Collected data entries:
Lemma holder_unique ts h h' : schedule_ok ts h -> schedule_ok ts h' -> h = h'.
Proof. intros [_ _ _ H _] [_ _ _ H' _]. congruence. Qed.

Lemma next_slot_moves ts ts' h : schedule_ok ts h -> next_slot ts ts' -> TDMA.round_cnt ts' <> TDMA.round_cnt ts.
Proof.
  intros Hs. pose proof (round_bound _ _ Hs). unfold next_slot. destruct (Z.eqb_spec (TDMA.round_cnt ts) 15); lia.
Qed.

(** A wakeup that took nothing in a slot that goes on. *)
Lemma run_ok_idle es s h id k' : run_ok es s h -> (forall j, k' j = ts_taken s j) ->
  run_ok (es ++ [Event (ts_slot s) id []]) (TdmaState (ts_sched s) k' (ts_slot s)) h.
Proof.
  intros [Hs Ho Ht Hsh Hp Ha Hm] Hk.
  assert (Hnil : forall slot, slot_flits slot (es ++ [Event (ts_slot s) id []]) = slot_flits slot es).
  { intros slot. rewrite slot_flits_app. simpl. case_decide; by rewrite app_nil_r. }
  split; simpl; intros; rewrite ?Hk, ?Hnil; try done.
  - by apply Ho.
  - apply Forall_app. split; [done|]. by apply Forall_singleton.
  - destruct (Ha slot) as [h' Hh']. exists h'. by apply slot_of_app.
  - by apply slot_of_app.
Qed.

(** The slot of [h] ends. *)
Lemma run_ok_ends es s h ts' h' k' : run_ok es s h -> schedule_ok ts' h' ->
  (forall j, k' j = if j =? h then 0 else ts_taken s j) ->
  run_ok (es ++ [Event (ts_slot s) h []]) (TdmaState ts' k' (S (ts_slot s))) h'.
Proof.
  intros Hok Hs' Hk. pose proof (run_ok_idle es s h h (ts_taken s) Hok (fun _ => eq_refl)) as [_ _ _ Hsh Hp Ha _].
  assert (Hz : forall j, k' j = 0).
  { intros j. rewrite Hk. destruct (Z.eqb_spec j h); [done|]. by apply (rk_others _ _ _ Hok). }
  simpl in Hp. split; simpl; try done.
  - rewrite slot_flits_new, Hz; [done|]. eapply list.Forall_impl; [exact Hp|]. simpl. intros. lia.
  - eapply list.Forall_impl; [exact Hp|]. simpl. intros. lia.
  - eapply list.Forall_impl; [exact Hp|]. simpl. intros e He Heq. lia.
Qed.
(* ===== verification/RouterRun.v ===== *)
(** * RouterRun: a router and its links over time

    The events of a router as a step relation: its own wakeup, the wakeups
    of its output units and of the links that feed it, and what the links
    it feeds take from it.  In every state a run reaches, the router is
    well-formed and its output channels are exclusive, so the next wakeup
    cannot fail. *)

From Stdlib Require Import Sorted.
From stdpp Require Import gmultiset.
From S2P Require Import Prelude NetDest CommonTypes Flit Channels Detector DetectorProofs RoutingUnit Clock Link.
From S2P Require Import Units Router SwitchAlloc InputWakeup RouterWakeup UnitLemmas SwitchProofs SwitchSafe.
From S2P Require Import FlitBag Crossbar InputProofs InputVariants RouterCycle SwitchTheorems RouterRouting.
From S2P Require Import Mesh MeshRouting RouterTheorems.
Import Router.

(** ** Events *)

(** [Consumer::processCurrentEvent] of a router, whose [wakeup] changes
    more than the consumer. *)
Definition router_event (net : NetParams) (now : Z)
    (inputWakeup : Z -> Router.t -> Globals -> res (Router.t * Globals))
    (r : Router.t) (g : Globals) : res (Router.t * Globals) :=
  match Consumer.m_wakeup_ticks (consumer r) with
  | [] => Err Undefined
  | curr :: rest =>
      _ ← assert (clockEdge now 0 r =? curr);
      '(r, g) ← router_wakeup net now inputWakeup (r <| consumer := Consumer.mk rest None |>) g;
      c ← Consumer.scheduleNextWakeup (em r) now (consumer r);
      Ok (r <| consumer := c |>, g)
  end.

(** The same for an output unit, which wakes up on its own when more than one
    credit is due. *)
Definition output_event (em : Clocked.t) (now : Z) (ou : OutputUnit.t) : res OutputUnit.t :=
  match Consumer.m_wakeup_ticks (OutputUnit.consumer ou) with
  | [] => Err Undefined
  | curr :: rest =>
      _ ← assert (Clocked.clockEdge now 0 em =? curr);
      ou ← OutputUnit.wakeup em now (ou <| OutputUnit.consumer := Consumer.mk rest None |>);
      c ← Consumer.scheduleNextWakeup em now (OutputUnit.consumer ou);
      Ok (ou <| OutputUnit.consumer := c |>)
  end.

(** The tick a link asks its consumer to wake up at. *)
Definition link_schedules (em : Clocked.t) (now : Z) (ev : option Z) (c : Consumer.t) : res Consumer.t :=
  match ev with None => Ok c | Some t => Consumer.scheduleEventAbsolute em now t c end.

(** ** Between two wakeups *)

(** What does not depend on the clock. *)
Record steady (net : NetParams) (now id n : Z) (r : Router.t) : Prop := {
  sd_shape : shape_ok net r;
  sd_pointers : pointers_ok r;
  sd_inputs : inputs_ok now r;
  sd_outputs : outputs_ok r;
  sd_idle : idle_requests r;
  sd_units : units_ok r;
  sd_xbar : xbar_empty r;
  sd_id : m_id r = id;
  sd_n : zlength (m_output_unit r) = n;
  sd_buf : buf_ok n r;
  sd_hist : Forall (fun u => hist_inv now (InputUnit.HR u)) (m_input_unit r);
}.

Lemma cycle_steady net now id n r : cycle_ok net now id n r -> steady net now id n r.
Proof. intros [(? & ? & ? & ? & _) ? ? _ ? ? ? ? ?]. by split. Qed.

Lemma steady_cycle net now id n r : steady net now id n r -> clock_ok now r -> out_wakes now r ->
  cycle_ok net now id n r.
Proof. intros [] Hc Hw. by split. Qed.

(** Time passes. *)
Lemma isInState_later s now now' o : now <= now' -> OutVcState.isInState s now o = true ->
  OutVcState.isInState s now' o = true.
Proof.
  intros Hle [Hs Ht]%andb_prop. unfold OutVcState.isInState. rewrite Hs. simpl.
  apply Z.leb_le in Ht. apply Z.leb_le. lia.
Qed.

Lemma vc_ok_later now now' outs v : now <= now' -> vc_ok now outs v -> vc_ok now' outs v.
Proof.
  intros Hle (Ha & Ht & Ho). split_and!; [by eapply vc_active_later|done|]. intros Hst.
  destruct (Ho Hst) as (ou & Hou & Hc). exists ou. split; [done|].
  destruct Hc as [?|(o & Hoc & Hact)]; [by left|right]. exists o. split; [done|]. by eapply isInState_later.
Qed.

Lemma getCycle_le now now' : 0 <= now <= now' -> getCycle now <= getCycle now'.
Proof. intros H. unfold getCycle. apply Z.quot_le_mono; lia. Qed.

Lemma steady_later net now now' id n r : 0 <= now <= now' -> steady net now id n r -> steady net now' id n r.
Proof.
  intros Hle []. split; try done.
  - unfold inputs_ok in *. eapply list.Forall_impl; [exact sd_inputs0|]. intros u [Hl Hall]. split; [done|].
    eapply list.Forall_impl; [exact Hall|]. intros v. apply vc_ok_later. lia.
  - eapply list.Forall_impl; [exact sd_hist0|]. intros u (Hh & Hs & Hall). split_and!; [done..|].
    eapply list.Forall_impl; [exact Hall|]. intros e [? ?]. pose proof (getCycle_le now now' Hle). lia.
Qed.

**DIRECTIONS FOR THIS TASK**
Report back every line of the entries in which "wakeups" occurs.

**WRITTEN SOLUTION**
    The events of a router as a step relation: its own wakeup, the wakeups
(** ** Between two wakeups *)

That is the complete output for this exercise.